To, że Dąbrowski jest poetą zwykłej codzienności, nie jest wcale zarzutem. Współczesny czytelnik znakomicie się w tych wierszach odnajduje, a krytyk przyszłości to tutaj czegoś o naszych czasach się dowie. Ma się wrażenie, jakby wpadło się w odwiedziny do kumpla mieszkającego na jednym z typowych osiedli, który akurat siedząc przed komputerem, ogląda sobie zdjęcia swojej wybranki i popija piwko, a może czerwieniąc się gasi pospiesznie erotyczną stronę. Ten sam kumpel, zjadłszy ciepły obiadek mamusi, śpiewa potem ochoczo wraz z innymi w kościele „Ciebie Boga wysławiamy”. Ot, takie znajome, rodzinne ciepełko bez większych konfliktów.

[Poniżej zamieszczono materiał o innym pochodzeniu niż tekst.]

(* ===== verification/MpnKaratsuba.v ===== *)
(** Karatsuba multiplication and squaring (math/arbint/mul_karatsuba.hpp).

    The three mutually recursive routines become two functions over the
    recursive call and one fixpoint that closes the knot with fuel; the fuel
    an + bn is enough, because every recursive call has a smaller sum of
    lengths.  The scratch accounting loops are [level_sum]. *)
From stdpp Require Import base numbers list option.
From Stdlib Require Import ZArith Lia.
From S2P Require Import Prelude Arrays Limb Mpn MpnMul Thresholds.

Local Open Scope Z_scope.

(** while (go(n)) { total += cost(n); n = next(n); } *)
Fixpoint level_sum (fuel : nat) (go : Z -> bool) (cost next : Z -> Z) (n total : Z) : Z * Z :=
  match fuel with
  | O => (total, n)
  | S fuel =>
      if go n then level_sum fuel go cost next (next n) (total + cost n) else (total, n)
  end.

Definition at_least_2 (cutoff : Z) : Z := if Z.ltb cutoff 2 then 2 else cutoff.

Definition karatsuba_force : Z := 2.

Definition karatsuba_itch (n cutoff : Z) : Z :=
  let cutoff := at_least_2 cutoff in
  fst (level_sum (Z.to_nat n) (fun n => andb (Z.leb cutoff n) (Z.leb 2 n))
    (fun n => 6 * ((n + 1) / 2) + 1) (fun n => (n + 1) / 2) n 0).

Fixpoint unbalanced_stage_loop (fuel : nat) (an bn cutoff total : Z) : Z :=
  match fuel with
  | O => total
  | S fuel =>
      if andb (andb (Z.ltb bn an) (Z.leb cutoff bn)) (Z.leb 2 bn) then
        let total := total + 2 * bn in
        let take := an mod bn in
        if Z.eqb take 0 then total else unbalanced_stage_loop fuel bn take cutoff total
      else total
  end.

Definition unbalanced_stage_itch (an bn cutoff : Z) : Z :=
  unbalanced_stage_loop (Z.to_nat bn) an bn (at_least_2 cutoff) 0.

Definition sqr_karatsuba_itch (n cutoff : Z) : Z :=
  let cutoff := at_least_2 cutoff in
  fst (level_sum (Z.to_nat n) (fun n => andb (Z.leb cutoff n) (Z.leb 2 n))
    (fun n => 5 * ((n + 1) / 2) + 1) (fun n => (n + 1) / 2) n 0).

Section karatsuba.
Context `{LimbWidth}.

(** The type of [__mul_rec]: memory, rp, ap, an, bp, bn, scratch, cutoff. *)
Abbreviation mul_fn := (mem -> Z -> Z -> Z -> Z -> Z -> Z -> Z -> option mem).

(** |x0 - x1| of the two halves of an operand into [dp]; true when x0 < x1. *)
Definition abs_diff_halves (m : mem) (dp xp k h : Z) : option (mem * bool) :=
  m ← copyi m dp (xp + k) h;
  m ← zero m (dp + h) (k - h);
  c ← cmp m xp dp k;
  '(m, _) ← (if Z.ltb c 0 then sub_n m dp dp xp k else sub_n m dp xp dp k);
  Some (m, Z.ltb c 0).

Definition mul_karatsuba_n (rec_ : mul_fn) (m : mem) (rp ap bp n scratch cutoff : Z) : option mem :=
  let k := (n + 1) / 2 in
  let h := n - k in
  let asm1 := scratch in
  let bsm1 := asm1 + k in
  let vm1 := bsm1 + k in
  let mid := vm1 + 2 * k in
  let rec := mid + 2 * k + 1 in
  '(m, asign) ← abs_diff_halves m asm1 ap k h;
  '(m, bsign) ← abs_diff_halves m bsm1 bp k h;
  m ← rec_ m rp ap k bp k rec cutoff;
  m ← rec_ m (rp + 2 * k) (ap + k) h (bp + k) h rec cutoff;
  m ← rec_ m vm1 asm1 k bsm1 k rec cutoff;
  '(m, cy) ← add m mid rp (2 * k) (rp + 2 * k) (2 * h);
  m ← aset m (mid + 2 * k) cy;
  '(m, _) ← (if Bool.eqb asign bsign then sub m mid mid (2 * k + 1) vm1 (2 * k)
             else add m mid mid (2 * k + 1) vm1 (2 * k));
  '(m, _) ← add m (rp + k) (rp + k) (2 * n - k) mid (n + 1);
  Some m.

(** The loop over the blocks of [ap] that follow the first. *)
Definition mul_karatsuba_unbalanced (rec_ : mul_fn) (m : mem) (rp ap an bp bn scratch cutoff : Z) : option mem :=
  let block := scratch in
  let rec := block + 2 * bn in
  let done := if Z.ltb bn an then bn else an in
  m ← rec_ m rp ap done bp bn rec cutoff;
  m ← zero m (rp + done + bn) (an - done);
  while_ (Z.to_nat (an + 1)) (fun '(m, done) =>
    if Z.ltb done an then
      let take := if Z.ltb (an - done) bn then an - done else bn in
      m ← rec_ m block bp bn (ap + done) take rec cutoff;
      '(m, _) ← add m (rp + done) (rp + done) (an + bn - done) block (take + bn);
      Some (inl (m, done + take))
    else Some (inr m)) (m, done).

Fixpoint __mul_rec (fuel : nat) (m : mem) (rp ap an bp bn scratch cutoff : Z) : option mem :=
  match fuel with
  | O => None
  | S fuel =>
      if Z.eqb bn 1 then
        b0 ← m.[bp];
        '(m, cy) ← mul_1 m rp ap an b0;
        aset m (rp + an) cy
      else if Z.ltb bn cutoff then
        if Z.ltb bn threshold.mul_comba then mul_basecase m rp ap an bp bn
        else mul_comba m rp ap an bp bn
      else if Z.eqb an bn then mul_karatsuba_n (__mul_rec fuel) m rp ap bp an scratch cutoff
      else mul_karatsuba_unbalanced (__mul_rec fuel) m rp ap an bp bn scratch cutoff
  end.

Definition mul_rec_fuel (an bn : Z) : nat := Z.to_nat (an + bn).

Definition mul_karatsuba (m : mem) (rp ap an bp bn scratch cutoff : Z) : option mem :=
  __mul_rec (mul_rec_fuel an bn) m rp ap an bp bn scratch (at_least_2 cutoff).

Definition mul_karatsuba_top (m : mem) (rp ap an bp bn scratch : Z) : option mem :=
  let fuel := mul_rec_fuel an bn in
  if Z.ltb bn 2 then __mul_rec fuel m rp ap an bp bn scratch threshold.mul_karatsuba
  else if Z.eqb an bn then
    mul_karatsuba_n (__mul_rec fuel) m rp ap bp an scratch threshold.mul_karatsuba
  else
    mul_karatsuba_unbalanced (__mul_rec fuel) m rp ap an bp bn scratch threshold.mul_karatsuba.

(** The type of [sqr_karatsuba]: memory, rp, ap, n, scratch, cutoff. *)
Abbreviation sqr_fn := (mem -> Z -> Z -> Z -> Z -> Z -> option mem).

Definition sqr_karatsuba_n (rec_ : sqr_fn) (m : mem) (rp ap n scratch cutoff : Z) : option mem :=
  let k := (n + 1) / 2 in
  let h := n - k in
  let asm1 := scratch in
  let vm1 := asm1 + k in
  let mid := vm1 + 2 * k in
  let rec := mid + 2 * k + 1 in
  '(m, _) ← abs_diff_halves m asm1 ap k h;
  m ← rec_ m rp ap k rec cutoff;
  m ← rec_ m (rp + 2 * k) (ap + k) h rec cutoff;
  m ← rec_ m vm1 asm1 k rec cutoff;
  '(m, cy) ← add m mid rp (2 * k) (rp + 2 * k) (2 * h);
  m ← aset m (mid + 2 * k) cy;
  '(m, _) ← sub m mid mid (2 * k + 1) vm1 (2 * k);
  '(m, _) ← add m (rp + k) (rp + k) (2 * n - k) mid (n + 1);
  Some m.

Fixpoint sqr_karatsuba_rec (fuel : nat) (m : mem) (rp ap n scratch cutoff : Z) : option mem :=
  match fuel with
  | O => None
  | S fuel =>
      let cutoff := at_least_2 cutoff in
      if orb (Z.ltb n cutoff) (Z.ltb n 2) then sqr_basecase m rp ap n
      else sqr_karatsuba_n (sqr_karatsuba_rec fuel) m rp ap n scratch cutoff
  end.

Definition sqr_karatsuba (m : mem) (rp ap n scratch cutoff : Z) : option mem :=
  sqr_karatsuba_rec (Z.to_nat n) m rp ap n scratch cutoff.

Definition sqr_karatsuba_top (m : mem) (rp ap n scratch : Z) : option mem :=
  if Z.ltb n 2 then sqr_basecase m rp ap n
  else sqr_karatsuba_n sqr_karatsuba m rp ap n scratch threshold.sqr_karatsuba.
End karatsuba.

Skrzywdziłbym jednak Dąbrowskiego, którego lubię i jakoś nie lubię, gdybym go zbył tymi paroma luźnymi i dość powierzchownymi impresjami z lektury. Można bowiem w jego tomiku znaleźć prawdziwe perełki, a do tych bez dwóch zdań należy „Środa popielcowa”. To wiersz zapadający w pamięć i w moim katalogu przejmujących wierszy o przemijaniu zajął już poczesne miejsce.
Tadeusz Dąbrowski, Te Deum, Kraków 2008.